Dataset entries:
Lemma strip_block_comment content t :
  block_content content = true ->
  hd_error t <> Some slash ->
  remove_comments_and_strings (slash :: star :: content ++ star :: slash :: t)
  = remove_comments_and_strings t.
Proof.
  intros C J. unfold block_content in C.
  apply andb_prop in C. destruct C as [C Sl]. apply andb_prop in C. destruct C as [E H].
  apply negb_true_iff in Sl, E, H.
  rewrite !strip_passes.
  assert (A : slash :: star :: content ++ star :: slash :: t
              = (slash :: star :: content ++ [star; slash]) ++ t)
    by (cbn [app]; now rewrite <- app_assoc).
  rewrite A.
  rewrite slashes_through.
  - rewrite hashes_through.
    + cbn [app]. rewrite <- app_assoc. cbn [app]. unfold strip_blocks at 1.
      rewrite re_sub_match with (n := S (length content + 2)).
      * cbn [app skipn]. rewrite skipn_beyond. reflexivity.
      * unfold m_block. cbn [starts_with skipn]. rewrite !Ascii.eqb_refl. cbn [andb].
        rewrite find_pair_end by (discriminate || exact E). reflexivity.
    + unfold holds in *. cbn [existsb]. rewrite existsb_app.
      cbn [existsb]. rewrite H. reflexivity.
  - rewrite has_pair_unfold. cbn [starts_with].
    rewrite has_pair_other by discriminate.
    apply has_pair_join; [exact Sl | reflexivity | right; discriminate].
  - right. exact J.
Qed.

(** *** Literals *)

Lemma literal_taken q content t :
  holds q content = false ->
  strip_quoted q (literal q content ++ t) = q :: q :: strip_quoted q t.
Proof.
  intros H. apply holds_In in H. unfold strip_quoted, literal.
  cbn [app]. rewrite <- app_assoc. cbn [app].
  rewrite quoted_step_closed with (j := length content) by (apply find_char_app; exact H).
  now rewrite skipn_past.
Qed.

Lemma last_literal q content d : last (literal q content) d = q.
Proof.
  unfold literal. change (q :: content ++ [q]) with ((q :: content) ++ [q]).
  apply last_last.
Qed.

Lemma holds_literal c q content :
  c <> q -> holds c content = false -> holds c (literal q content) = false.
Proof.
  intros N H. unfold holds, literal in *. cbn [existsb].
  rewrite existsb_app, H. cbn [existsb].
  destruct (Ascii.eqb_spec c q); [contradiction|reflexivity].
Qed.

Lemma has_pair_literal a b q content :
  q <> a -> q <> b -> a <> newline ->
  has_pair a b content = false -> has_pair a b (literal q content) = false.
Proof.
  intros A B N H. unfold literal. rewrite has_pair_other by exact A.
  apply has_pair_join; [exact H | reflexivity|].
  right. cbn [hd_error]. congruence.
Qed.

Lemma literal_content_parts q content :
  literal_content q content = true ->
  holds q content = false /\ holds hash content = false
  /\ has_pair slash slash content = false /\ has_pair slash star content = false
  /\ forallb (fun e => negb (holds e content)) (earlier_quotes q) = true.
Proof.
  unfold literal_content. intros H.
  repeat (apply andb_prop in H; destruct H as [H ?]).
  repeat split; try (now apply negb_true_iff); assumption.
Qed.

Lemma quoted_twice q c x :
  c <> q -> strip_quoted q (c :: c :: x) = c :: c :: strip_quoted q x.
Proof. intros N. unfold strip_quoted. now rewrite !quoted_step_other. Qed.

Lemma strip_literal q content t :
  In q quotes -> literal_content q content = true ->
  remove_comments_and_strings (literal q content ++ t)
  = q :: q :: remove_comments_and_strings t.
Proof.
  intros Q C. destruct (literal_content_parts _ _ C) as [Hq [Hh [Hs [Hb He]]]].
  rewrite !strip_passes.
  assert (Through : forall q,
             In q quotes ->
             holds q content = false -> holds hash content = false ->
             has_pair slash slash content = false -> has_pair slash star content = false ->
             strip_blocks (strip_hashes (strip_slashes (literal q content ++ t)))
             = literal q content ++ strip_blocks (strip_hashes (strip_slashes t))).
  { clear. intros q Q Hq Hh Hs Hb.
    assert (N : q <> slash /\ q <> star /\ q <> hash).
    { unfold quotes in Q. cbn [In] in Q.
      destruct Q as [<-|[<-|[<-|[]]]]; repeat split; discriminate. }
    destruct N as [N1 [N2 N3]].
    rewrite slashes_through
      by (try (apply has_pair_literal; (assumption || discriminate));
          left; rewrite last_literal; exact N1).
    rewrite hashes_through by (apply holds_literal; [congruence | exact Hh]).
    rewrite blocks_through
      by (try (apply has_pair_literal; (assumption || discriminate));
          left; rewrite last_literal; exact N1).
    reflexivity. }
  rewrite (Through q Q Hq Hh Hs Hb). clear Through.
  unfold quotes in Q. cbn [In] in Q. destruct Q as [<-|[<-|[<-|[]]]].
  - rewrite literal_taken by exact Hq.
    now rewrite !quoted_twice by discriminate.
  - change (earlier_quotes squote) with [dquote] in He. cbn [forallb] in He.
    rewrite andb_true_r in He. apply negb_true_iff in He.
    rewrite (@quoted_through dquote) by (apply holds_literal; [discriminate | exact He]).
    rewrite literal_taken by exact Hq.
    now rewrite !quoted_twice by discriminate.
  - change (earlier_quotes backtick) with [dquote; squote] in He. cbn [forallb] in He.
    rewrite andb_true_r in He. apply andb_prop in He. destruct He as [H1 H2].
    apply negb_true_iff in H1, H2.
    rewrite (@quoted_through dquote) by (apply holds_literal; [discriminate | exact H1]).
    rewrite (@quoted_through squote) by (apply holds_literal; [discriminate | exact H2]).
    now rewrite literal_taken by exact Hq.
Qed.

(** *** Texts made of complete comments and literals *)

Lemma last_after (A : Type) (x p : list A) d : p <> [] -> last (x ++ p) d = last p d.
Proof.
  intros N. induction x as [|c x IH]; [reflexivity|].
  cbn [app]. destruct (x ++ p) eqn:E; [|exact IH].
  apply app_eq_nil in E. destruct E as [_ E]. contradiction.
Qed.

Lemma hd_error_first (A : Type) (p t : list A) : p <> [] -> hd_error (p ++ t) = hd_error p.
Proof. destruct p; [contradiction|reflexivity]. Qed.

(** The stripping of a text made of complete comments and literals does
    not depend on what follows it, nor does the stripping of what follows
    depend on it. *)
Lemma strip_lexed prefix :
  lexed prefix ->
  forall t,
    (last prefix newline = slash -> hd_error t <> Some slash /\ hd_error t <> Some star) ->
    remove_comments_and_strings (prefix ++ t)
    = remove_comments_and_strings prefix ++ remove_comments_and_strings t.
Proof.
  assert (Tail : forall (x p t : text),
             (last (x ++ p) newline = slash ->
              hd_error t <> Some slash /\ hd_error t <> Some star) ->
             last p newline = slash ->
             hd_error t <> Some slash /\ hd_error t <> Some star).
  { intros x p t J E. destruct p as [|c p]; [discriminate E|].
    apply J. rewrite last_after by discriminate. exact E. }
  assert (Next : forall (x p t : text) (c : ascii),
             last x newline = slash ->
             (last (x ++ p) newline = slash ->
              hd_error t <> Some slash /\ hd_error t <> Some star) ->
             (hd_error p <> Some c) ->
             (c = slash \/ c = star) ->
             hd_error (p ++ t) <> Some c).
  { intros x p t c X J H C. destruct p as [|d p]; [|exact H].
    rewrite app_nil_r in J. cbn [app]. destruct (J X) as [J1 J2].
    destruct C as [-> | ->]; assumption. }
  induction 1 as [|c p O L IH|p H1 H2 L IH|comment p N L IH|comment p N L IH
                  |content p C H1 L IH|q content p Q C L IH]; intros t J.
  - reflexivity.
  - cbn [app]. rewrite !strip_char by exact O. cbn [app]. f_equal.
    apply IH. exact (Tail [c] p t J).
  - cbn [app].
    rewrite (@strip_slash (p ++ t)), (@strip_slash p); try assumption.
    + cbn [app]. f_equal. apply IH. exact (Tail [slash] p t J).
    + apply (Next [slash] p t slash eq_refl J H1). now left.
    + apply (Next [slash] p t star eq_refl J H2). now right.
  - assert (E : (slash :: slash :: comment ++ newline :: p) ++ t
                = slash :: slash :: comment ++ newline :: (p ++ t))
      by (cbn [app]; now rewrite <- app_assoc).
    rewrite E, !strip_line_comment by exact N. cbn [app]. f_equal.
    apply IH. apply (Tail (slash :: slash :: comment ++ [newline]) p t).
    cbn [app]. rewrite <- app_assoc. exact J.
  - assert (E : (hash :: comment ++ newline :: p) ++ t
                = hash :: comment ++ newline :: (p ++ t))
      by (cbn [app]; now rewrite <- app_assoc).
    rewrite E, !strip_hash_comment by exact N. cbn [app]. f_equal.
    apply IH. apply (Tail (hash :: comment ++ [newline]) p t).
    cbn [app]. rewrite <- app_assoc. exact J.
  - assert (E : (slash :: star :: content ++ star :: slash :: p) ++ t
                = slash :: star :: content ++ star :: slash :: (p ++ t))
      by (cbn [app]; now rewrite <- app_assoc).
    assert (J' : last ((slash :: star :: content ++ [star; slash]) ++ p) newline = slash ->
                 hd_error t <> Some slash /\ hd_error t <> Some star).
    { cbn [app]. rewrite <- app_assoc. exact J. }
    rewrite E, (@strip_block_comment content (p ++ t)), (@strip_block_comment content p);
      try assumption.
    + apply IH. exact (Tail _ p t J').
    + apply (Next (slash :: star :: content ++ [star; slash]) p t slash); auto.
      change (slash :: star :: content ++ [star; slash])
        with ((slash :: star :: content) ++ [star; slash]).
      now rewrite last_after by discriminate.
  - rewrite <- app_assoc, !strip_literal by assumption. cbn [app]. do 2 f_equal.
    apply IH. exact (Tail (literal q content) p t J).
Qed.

...

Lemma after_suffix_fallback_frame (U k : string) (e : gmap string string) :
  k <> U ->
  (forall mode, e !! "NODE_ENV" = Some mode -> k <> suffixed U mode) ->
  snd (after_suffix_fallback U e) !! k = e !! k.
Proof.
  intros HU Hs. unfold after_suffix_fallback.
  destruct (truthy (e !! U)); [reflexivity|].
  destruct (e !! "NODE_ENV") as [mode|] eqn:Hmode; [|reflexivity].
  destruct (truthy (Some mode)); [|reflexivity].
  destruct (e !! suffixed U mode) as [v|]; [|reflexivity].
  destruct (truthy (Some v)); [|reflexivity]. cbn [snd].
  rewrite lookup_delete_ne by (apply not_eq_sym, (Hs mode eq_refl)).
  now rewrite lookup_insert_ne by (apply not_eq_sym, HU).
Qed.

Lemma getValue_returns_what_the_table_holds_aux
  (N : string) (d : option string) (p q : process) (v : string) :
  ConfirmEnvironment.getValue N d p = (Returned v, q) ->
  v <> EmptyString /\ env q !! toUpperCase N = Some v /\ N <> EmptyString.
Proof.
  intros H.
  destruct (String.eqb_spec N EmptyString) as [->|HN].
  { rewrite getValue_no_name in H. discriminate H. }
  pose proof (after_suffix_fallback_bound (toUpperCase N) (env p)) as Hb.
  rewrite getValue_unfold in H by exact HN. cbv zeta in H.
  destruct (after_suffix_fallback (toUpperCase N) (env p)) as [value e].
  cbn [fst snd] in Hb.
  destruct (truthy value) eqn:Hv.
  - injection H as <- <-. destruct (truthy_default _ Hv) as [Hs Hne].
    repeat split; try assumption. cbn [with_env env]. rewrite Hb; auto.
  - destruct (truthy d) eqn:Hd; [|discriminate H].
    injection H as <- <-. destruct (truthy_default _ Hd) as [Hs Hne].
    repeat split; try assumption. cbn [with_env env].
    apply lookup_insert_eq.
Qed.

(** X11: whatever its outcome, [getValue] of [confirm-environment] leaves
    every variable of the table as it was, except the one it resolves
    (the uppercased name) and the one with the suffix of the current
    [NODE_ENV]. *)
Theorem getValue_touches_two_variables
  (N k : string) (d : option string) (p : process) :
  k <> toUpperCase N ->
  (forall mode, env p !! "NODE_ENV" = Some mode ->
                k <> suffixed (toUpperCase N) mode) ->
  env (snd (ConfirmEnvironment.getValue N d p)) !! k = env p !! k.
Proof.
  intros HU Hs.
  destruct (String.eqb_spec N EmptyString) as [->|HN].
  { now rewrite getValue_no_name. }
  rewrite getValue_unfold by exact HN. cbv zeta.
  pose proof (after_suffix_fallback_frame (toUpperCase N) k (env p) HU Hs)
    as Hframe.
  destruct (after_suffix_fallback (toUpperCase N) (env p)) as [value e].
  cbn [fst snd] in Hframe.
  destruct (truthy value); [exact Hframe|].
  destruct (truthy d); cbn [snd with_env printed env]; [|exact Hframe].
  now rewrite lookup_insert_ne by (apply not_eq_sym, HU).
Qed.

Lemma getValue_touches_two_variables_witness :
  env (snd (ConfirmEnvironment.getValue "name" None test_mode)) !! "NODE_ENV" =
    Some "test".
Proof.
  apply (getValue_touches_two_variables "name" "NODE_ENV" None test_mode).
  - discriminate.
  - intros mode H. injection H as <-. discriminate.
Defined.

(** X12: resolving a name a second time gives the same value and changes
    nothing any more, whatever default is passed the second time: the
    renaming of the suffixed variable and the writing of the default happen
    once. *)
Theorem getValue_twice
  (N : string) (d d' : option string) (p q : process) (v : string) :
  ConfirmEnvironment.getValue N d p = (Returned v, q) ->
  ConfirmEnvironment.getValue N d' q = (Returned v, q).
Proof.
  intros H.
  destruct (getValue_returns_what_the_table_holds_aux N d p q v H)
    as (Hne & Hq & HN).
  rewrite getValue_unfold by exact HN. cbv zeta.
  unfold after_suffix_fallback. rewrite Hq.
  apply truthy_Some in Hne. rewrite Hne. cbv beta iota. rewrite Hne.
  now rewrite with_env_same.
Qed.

What to work on: Nothing should appear in the answer except the lines above from the line with "Lemma last_literal q" through the line with "strip_blocks (strip_hashes (strip_slashes (literal", both included, written out exactly.

Result for this task:
Lemma last_literal q content d : last (literal q content) d = q.
Proof.
  unfold literal. change (q :: content ++ [q]) with ((q :: content) ++ [q]).
  apply last_last.
Qed.

Lemma holds_literal c q content :
  c <> q -> holds c content = false -> holds c (literal q content) = false.
Proof.
  intros N H. unfold holds, literal in *. cbn [existsb].
  rewrite existsb_app, H. cbn [existsb].
  destruct (Ascii.eqb_spec c q); [contradiction|reflexivity].
Qed.

Lemma has_pair_literal a b q content :
  q <> a -> q <> b -> a <> newline ->
  has_pair a b content = false -> has_pair a b (literal q content) = false.
Proof.
  intros A B N H. unfold literal. rewrite has_pair_other by exact A.
  apply has_pair_join; [exact H | reflexivity|].
  right. cbn [hd_error]. congruence.
Qed.

Lemma literal_content_parts q content :
  literal_content q content = true ->
  holds q content = false /\ holds hash content = false
  /\ has_pair slash slash content = false /\ has_pair slash star content = false
  /\ forallb (fun e => negb (holds e content)) (earlier_quotes q) = true.
Proof.
  unfold literal_content. intros H.
  repeat (apply andb_prop in H; destruct H as [H ?]).
  repeat split; try (now apply negb_true_iff); assumption.
Qed.

Lemma quoted_twice q c x :
  c <> q -> strip_quoted q (c :: c :: x) = c :: c :: strip_quoted q x.
Proof. intros N. unfold strip_quoted. now rewrite !quoted_step_other. Qed.

Lemma strip_literal q content t :
  In q quotes -> literal_content q content = true ->
  remove_comments_and_strings (literal q content ++ t)
  = q :: q :: remove_comments_and_strings t.
Proof.
  intros Q C. destruct (literal_content_parts _ _ C) as [Hq [Hh [Hs [Hb He]]]].
  rewrite !strip_passes.
  assert (Through : forall q,
             In q quotes ->
             holds q content = false -> holds hash content = false ->
             has_pair slash slash content = false -> has_pair slash star content = false ->
             strip_blocks (strip_hashes (strip_slashes (literal q content ++ t)))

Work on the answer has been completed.